Task instructions – Write out each line of the records that has "TerminationFinalizer" in it.

◆ ◆ ◆

Lemma drop_finalizer (nc : HCloudNodeClass) (fs := filter (fun f => f <> TerminationFinalizer) (nc_Finalizers nc)) :
  has_finalizer (set_finalizers nc fs) = false /\
  forall f, f <> TerminationFinalizer -> f ∈ fs <-> f ∈ nc_Finalizers nc.
Proof.
  split.
  - apply bool_decide_eq_false_2. simpl. intros H. by apply list_elem_of_filter in H as [? _].
  - intros f Hf. unfold fs. rewrite list_elem_of_filter. tauto.
Qed.

(** C14. The finalizer orders a class's life.  The first thing a reconcile of a live
    class without the finalizer does is to ask for a metadata patch that adds it;
    only when that patch succeeded, or found the object gone, does anything else
    follow, and a patch refused otherwise leaves the world right there: nothing is
    resolved, nothing more is written.  Status is written at most once, to an
    object that had the finalizer or got it by that patch, and never to one being
    deleted.  The finalizer is removed only from a class being deleted, and only
    after a list that succeeded and found no NodeClaim using it; no metadata write
    touches another finalizer or the spec.  Conversely a class being deleted that
    nothing uses is released by that very reconcile. *)
Theorem finalizer_gate (nc : HCloudNodeClass) (w : W) :
  let '(_, (w', tr)) := Reconcile nc (w, []) in
  life_writes nc w tr /\
  (is_deleting nc = false -> has_finalizer nc = false -> exists new,
     head tr = Some (WriteMetadata nc new) /\
     (IgnoreNotFound (kube_PatchMetadata nc new w).1 <> None -> w' = (kube_PatchMetadata nc new w).2)) /\
  (is_deleting nc = true -> has_finalizer nc = true -> (kube_ListNodeClaimsFor nc w).1 = Ok [] ->
   exists new, tr = [WriteMetadata nc new] /\ has_finalizer new = false).
Proof using CL.
  unfold Reconcile. destruct (is_deleting nc) eqn:Hd.
  - unfold Finalize. destruct (has_finalizer nc) eqn:Hf; simpl; [|by split; [apply WritesNothing|]].
    unfold lifted. simpl. destruct (kube_ListNodeClaimsFor nc w) as [[[|c cs]|e] w1] eqn:El; simpl;
      [|by (split; [by apply WritesNothing|]; split; congruence)..].
    destruct (drop_finalizer nc) as [D1 D2]. unfold written. simpl.
    assert (life_writes nc w [WriteMetadata nc (set_finalizers nc
      (filter (fun f => f <> TerminationFinalizer) (nc_Finalizers nc)))]) as Hw.
    { apply WritesRelease; [done|done|by rewrite El|done|done]. }
    destruct (kube_PatchMetadata nc _ w1) as [[e|] w2]; [destruct (is_conflict e)|];
      (split; [exact Hw|]; split; [done|]; by eauto).
  - destruct (has_finalizer nc) eqn:Hf.
    { destruct (reconcile_pass_writes nc (w, [])) as (l & Hl & Hp).
      destruct (reconcile_pass nc (w, [])) as [r [w' tr]]. simpl in Hl. subst tr.
      split; [by apply WritesStatus|done]. }
    pose proof (add_finalizer nc) as Ha. set (nc' := set_finalizers nc _) in *.
    assert (only_finalizer nc nc') as Hof.
    { split; [done|]. split; [done|]. intros f Hne. simpl. rewrite elem_of_app, list_elem_of_singleton. tauto. }
    unfold kube_PatchMetadata at 1, traced_status, written. cbn [fst snd app].
    destruct (NodeClassController.kube_PatchMetadata nc nc' w) as [err w1] eqn:Ep.
    destruct (reconcile_pass_writes nc' (w1, [WriteMetadata nc nc'])) as (l & Hl & Hp).
    destruct (IgnoreNotFound err) as [e|] eqn:Ei.
    + destruct err as [e'|]; [|done].
      assert (life_writes nc w [WriteMetadata nc nc']) as Hw
        by (apply WritesFinalizer; try done; rewrite Ep; cbn [fst]; rewrite Ei; done).
      destruct (is_conflict e'); (split; [exact Hw|]; split; [|done]; intros _ _; exists nc'; by rewrite Ep).
    + destruct (reconcile_pass nc' (w1, [WriteMetadata nc nc'])) as [r [w' tr]]. simpl in Hl. subst tr.
      assert (life_writes nc w (WriteMetadata nc nc' :: l)) as Hw
        by (apply WritesFinalizer; try done; rewrite Ep; cbn [fst]; rewrite Ei; done).
      destruct err; (split; [exact Hw|]; split; [|done]; intros _ _; exists nc';
        (split; [done|]); rewrite Ep; cbn [fst]; rewrite Ei; by intros []).
Qed.
End Finalizer.
End WithKube.

(** ** Witness *)

Section Witnesses.
Import KubeExample CatalogExample NodeClassExample.

(** A class created, then reconciled against a project that answers. *)
Lemma valid_class_is_resolved_witness :
  let nc := pass created true in
  holds nc ConditionTypeValidationSucceeded /\
  Forall (fun t => holds nc t /\ means nc t) requiredConditions.
Proof.
  intros nc. assert (holds nc ConditionTypeValidationSucceeded) as Hv.
  { apply is_true_holds. by vm_compute. }
  split; [exact Hv|]. apply (valid_class_is_resolved (W := bool) nc); [|exact Hv].
  apply life_passed, life_created. intros t x _ Hx. exfalso. revert Hx. unfold cond_get. simpl.
  by rewrite lookup_empty.
Defined.

(** A cluster without NodeClaims that accepts every write. *)
#[local] Instance no_claims : KubeClient bool := {|
  kube_GetNodeClass _ w := (Err (KubeStatus KubeNotFound "not found"), w);
  kube_ListNodeClaims w := (Ok [], w);
  kube_ListNodeClaimsFor _ w := (Ok [], w);
  kube_PatchNodeClass _ _ w := (None, w);
  kube_PatchNodeClaim _ _ w := (None, w)
|}.
#[local] Instance accepting : StatusClient bool := {|
  kube_PatchStatus _ _ w := (None, w);
  kube_PatchMetadata _ _ w := (None, w)
|}.

Definition deleted_class : HCloudNodeClass :=
  {| nc_Name := "default"; nc_UID := "u"; nc_Generation := 1; nc_DeletionTimestamp := Some second;
     nc_Finalizers := ["other"; TerminationFinalizer]; nc_Annotations := ∅; nc_Spec := nc_Spec created;
     nc_Status := nc_Status created |}.

Lemma finalizer_gate_witness :
  exists new, (Reconcile (KC := traced_kube) (SC := traced_status) (RA := traced_resources)
    (DA := traced_discovery) (CV := traced_catalog) deleted_class (true, [])).2.2 =
    [WriteMetadata deleted_class new] /\ has_finalizer new = false.
Proof.
  pose proof (finalizer_gate (W := bool) deleted_class true) as Hg.
  destruct (Reconcile deleted_class (true, [])) as [r [w' tr]]. apply (proj2 (proj2 Hg) eq_refl eq_refl eq_refl).
Defined.
End Witnesses.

◆ ◆ ◆

Written solution –
Lemma drop_finalizer (nc : HCloudNodeClass) (fs := filter (fun f => f <> TerminationFinalizer) (nc_Finalizers nc)) :
  forall f, f <> TerminationFinalizer -> f ∈ fs <-> f ∈ nc_Finalizers nc.
      (filter (fun f => f <> TerminationFinalizer) (nc_Finalizers nc)))]) as Hw.
     nc_Finalizers := ["other"; TerminationFinalizer]; nc_Annotations := ∅; nc_Spec := nc_Spec created;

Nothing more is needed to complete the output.